Странное утверждение! Именно в это время в государственном аппарате вызревали силы, которые подготовили промышленный и научно-технический скачок в развитии России, о чем свидетельствовала Нижегородская ярмарка, и подтверждение сему мы находим в мнении Дмитрия Ивановича Менделеева. Уровень политической и в целом человеческой культур Победоносцева или графа Дмитрия Андреевича Толстого просто несравним с культурным уровнем — политическим и человеческим — средней руки администраторов, какими были Лорис-Меликов с Абазой. В команде, как теперь любят выражаться, александровских реформаторов отличался умом и неподдельным либерализмом лишь Николай Алексеевич Милютин да еще, быть может, великий князь Константин Николаевич.

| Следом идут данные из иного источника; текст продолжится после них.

Record Conn := mkConn { cn_stage : Stage; cn_closed : bool; cn_written : list Z }.

Record Proxy := mkProxy {
  px_conns : gmap Z Conn; px_active : Z; px_bytes : Z; px_crashed : bool
}.

Definition socks_reply (code : Z) : list Z := [5; code; 0; 1; 0; 0; 0; 0; 0; 0].

Definition write (bytes : list Z) (stage : Stage) (c : Conn) : Conn :=
  mkConn stage c.(cn_closed) (c.(cn_written) ++ bytes).

(** What the sockets report: a new client, data from it, its close or error, and
    the connection, failure or data of its upstream. *)
Inductive SocketEvent :=
  | Accept (id : Z) | Data (id : Z) (bytes : list Z) | Close (id : Z)
  | UpConnected (id : Z) | UpError (id : Z) | UpData (id : Z) (bytes : list Z).

Section proxy.
Context (isAllowed : string -> Z -> res bool).

Definition set_conn (id : Z) (c : Conn) (p : Proxy) : Proxy :=
  mkProxy (<[id := c]> p.(px_conns)) p.(px_active) p.(px_bytes) p.(px_crashed).
Definition count_bytes (n : nat) (p : Proxy) : Proxy :=
  mkProxy p.(px_conns) p.(px_active) (p.(px_bytes) + Z.of_nat n) p.(px_crashed).
Definition crash (p : Proxy) : Proxy := mkProxy p.(px_conns) p.(px_active) p.(px_bytes) true.

(** [handleRequest] *)
Definition handleRequest (id : Z) (c : Conn) (req : list Z) (p : Proxy) : Proxy :=
  match parse_request req with
  | Refuse code => set_conn id (write (socks_reply code) Ended c) p
  | Truncated => crash p
  | Ask host port =>
      match isAllowed host port with
      | Throw _ => crash p
      | Ok false => set_conn id (write (socks_reply 2) Ended c) p
      | Ok true => set_conn id (write [] (Connecting host port) c) p
      end
  end.

(** [handleClient] and the listeners it leaves *)
Definition on_data (id : Z) (c : Conn) (bytes : list Z) (p : Proxy) : Proxy :=
  match c.(cn_stage) with
  | AwaitGreeting =>
      if byte_at 0 bytes =? 5 then set_conn id (write [5; 0] AwaitRequest c) p
      else set_conn id (write [] Ended c) p
  | AwaitRequest => handleRequest id c bytes p
  | Piping _ _ => count_bytes (length bytes) p
  | Connecting _ _ | Ended => p
  end.

Definition proxy_step (e : SocketEvent) (p : Proxy) : Proxy :=
  if p.(px_crashed) then p
  else match e with
  | Accept id =>
      match p.(px_conns) !! id with
      | Some _ => p
      | None => mkProxy (<[id := mkConn AwaitGreeting false []]> p.(px_conns)) (p.(px_active) + 1) p.(px_bytes) false
      end
  | Data id bytes =>
      match p.(px_conns) !! id with
      | Some c => if c.(cn_closed) then p else on_data id c bytes p
      | None => p
      end
  | Close id =>
      match p.(px_conns) !! id with
      | Some c =>
          if c.(cn_closed) then p
          else mkProxy (<[id := mkConn c.(cn_stage) true c.(cn_written)]> p.(px_conns)) (p.(px_active) - 1) p.(px_bytes) false
      | None => p
      end
  | UpConnected id =>
      match p.(px_conns) !! id with
      | Some c => match c.(cn_stage) with
          | Connecting h q => set_conn id (write (socks_reply 0) (Piping h q) c) p
          | _ => p
          end
      | None => p
      end
  | UpError id =>
      match p.(px_conns) !! id with
      | Some c => match c.(cn_stage) with
          | Connecting _ _ | Piping _ _ => set_conn id (write (socks_reply 5) Ended c) p
          | _ => p
          end
      | None => p
      end
  | UpData id bytes =>
      match p.(px_conns) !! id with
      | Some c => match c.(cn_stage) with Piping _ _ => count_bytes (length bytes) p | _ => p end
      | None => p
      end
  end.
(* ===== verification/LinuxAdapter.v ===== *)
(** * The Linux adapter

    [LinuxPlatformAdapter] ([src/native/linux/adapter.ts]): WireGuard through
    [wg] and [ip], the firewall through [nft], name servers through
    [resolvectl], and the reading and replacing of the routing table. *)

From S2P Require Import Prelude Json Text Domain Words Database Native.
Open Scope Z_scope.

Section linux.
Context `{Hst : Host} (iface : string).

Definition requireBinary (name : string) : St Effects unit :=
  try_catch (run "which" [name] ;;; mret tt)
    (fun _ => throw (JsError ("required binary '" +:+ name +:+ "' not found on PATH"))).

Definition assert_peers (peers : list Peer) : St Effects unit :=
  for_each peers (fun p => assertKey p.(p_publicKey) "peer public key" ;;; assertCidrList p.(p_allowedIps)).

Definition peer_args (p : Peer) : list string :=
  ["peer"; p.(p_publicKey); "allowed-ips"; join "," p.(p_allowedIps);
   "persistent-keepalive"; str_of_Z p.(p_keepalive)]
  ++ match endpoint_set p with Some e => ["endpoint"; e] | None => [] end.

Definition wg_set_args (keyPath : string) (input : WireGuardInput) : list string :=
  ["set"; iface; "private-key"; keyPath]
  ++ match port_set input.(wg_listenPort) with Some n => ["listen-port"; str_of_Z n] | None => [] end
  ++ concat (map peer_args input.(wg_peers)).

Definition applyWireGuard (input : WireGuardInput) : St Effects unit :=
  requireBinary "wg" ;;;
  requireBinary "ip" ;;;
  assert_peers input.(wg_peers) ;;;
  assertCidrList input.(wg_addresses) ;;;
  let* exists_ := try_catch (run "ip" ["link"; "show"; iface] ;;; mret true) (fun _ => mret false) in
  (if exists_ : bool then mret tt
   else run "ip" ["link"; "add"; iface; "type"; "wireguard"] ;;; mret tt) ;;;
  let* dir := mkdtempSync "bapc-wg-" in
  let keyPath := path_join dir "private.key" in
  writeFileSync keyPath input.(wg_privateKeyReference) (Some 384) ;;;
  run "wg" (wg_set_args keyPath input) ;;;
  run "ip" ["link"; "set"; iface; "up"] ;;;
  for_each input.(wg_addresses) (fun addr => run_quietly "ip" ["address"; "replace"; addr; "dev"; iface]).

Definition applyPeers (peers : list Peer) : St Effects unit :=
  requireBinary "wg" ;;;
  assert_peers peers ;;;
  let* dir := mkdtempSync "bapc-wg-peers-" in
  let confPath := path_join dir "peers.conf" in
  writeFileSync confPath (peers_conf peers) None ;;;
  run "wg" ["syncconf"; iface; confPath] ;;;
  mret tt.

Definition rotatePrivateKey (privateKeyReference : string) : St Effects unit :=
  requireBinary "wg" ;;;
  let* dir := mkdtempSync "bapc-wg-rotate-" in
  let keyPath := path_join dir "private.key" in
  writeFileSync keyPath privateKeyReference (Some 384) ;;;
  run "wg" ["set"; iface; "private-key"; keyPath] ;;;
  mret tt.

«Возвышение Победоносцева — при всем его уме, образованности и преданности идее — предвещало господство политических ничтожеств, окружавших трон в последние годы самодержавия», — делает автор абсолютно не имеющий отношения к истине вывод.
«В последние годы самодержавия» трон окружали разные люди, в том числе и Витте, и Столыпин, и другие весьма достойные чиновники рангом пониже. Разве можно назвать Сергея Юльевича Витте политическим ничтожеством? Он ушел в отставку в 1906 году. Петр Аркадьевич Столыпин погиб при до сих пор не выясненных до конца обстоятельствах в 1911 году. Почему возвышение Победоносцева за много лет до крушения самодержавия не предвещало господства именно этих людей? Витте высоко ценил Победоносцева и долгое время находился с ним в исключительных отношениях. Почему возвышение Победоносцева предвещало назначение председателем Совета Министров именно Ивана Логиновича Горемыкина, покинувшего свой пост в 1916 году? Он отстоит по времени от Победоносцева дальше, чем Витте и Столыпин. Что общего между умным, тонким и образованным обер-прокурором и действительно политически ничтожным Горемыкиным
[31]? Что общего между последним министром внутренних дел Алексеем Дмитриевичем Протопоповым, совершенно растерявшимся перед февральским революционным накатом, и Победоносцевым, который предвидел надвигающиеся кровавые события и предостерегал верховную власть? Как возвышение Победоносцева увязывается с деятельностью Протопопова и других подобных фигур, окружавших трон «в последние годы самодержавия»? Помилуйте, господа, до каких пор вы будете лгать, прячась за омундиренные спины начальства?И вообще, что означают все эти безответственные заявления? На кого они рассчитаны? На запуганного и не смеющего возразить советского читателя? Но ведь эпоха изменилась, цензура исчезла, всякие секретари по пропаганде и сотрудники идеологических отделов ЦК и прочих обкомов с райкомами переквалифицировались в управдомы и предприниматели, занялись поисками тепленьких местечек за рубежом, а то и намылились в Государственную думу. Кого бояться? Очевидно, инерция сильнее инстинкта правды, а читателя у нас никто никогда не боялся. Плевки в привычную сторону и сегодня не осуждаются.
Очень жаль
Миновало несколько лет, близился конец века. Цензоры превратились в издателей, секретари коммунистических ячеек — в редакторов независимых газет и журналов, а тот же автор в те же двери принес ничем не отличающуюся от прежней продукцию. Вот небольшая выдержка из нее: «Только ли духовная несгибаемость стояла за знаменитой непреклонностью Победоносцева? — Риторические вопросы весьма украшают пошлость. — Думается, большую роль здесь играла тяга к душевному комфорту, боязнь внутренней работы».
Эти «думы» автора, извините за резкость, форменное безобразие, ей-богу! Какой душевный комфорт?! Да Победоносцев загрыз себя, съел свою душу. Его отчаяние сравнимо лишь с отчаянием Чаадаева. И разве он боялся внутренней работы?! Помилуй Бог! Пусть он ошибался, пусть злился и негодовал, но даже заклятые враги не отрицали эту «внутреннюю работу». Сергей Юльевич Витте, считая Победоносцева человеком выдающегося образования и культуры, безусловно, честным в своих помышлениях и амбициях, признавая за ним большой государственный ум, правда, нигилистический по природе, упрекал обер-прокурора в том, что он на практике был поклонником полицейского воздействия, так как «другого рода воздействия требовали преобразований, а он их понимал умом, но боялся по чувству критики и отрицания». Разве для человека с подобной раздвоенностью, если признать свидетельство Витте верным и беспристрастным, характерно стремление к душевному комфорту? О загадке «двоедушия» Победоносцева упоминал и Александр Федорович Кони. Но разве человеку, сочетавшему душевную тонкость и сердечность с неумолимостью и даже жестокостью, если принять отзыв мемуариста за реально существующие конфликты во внутреннем мире Победоносцева, свойственно стремление к душевному комфорту?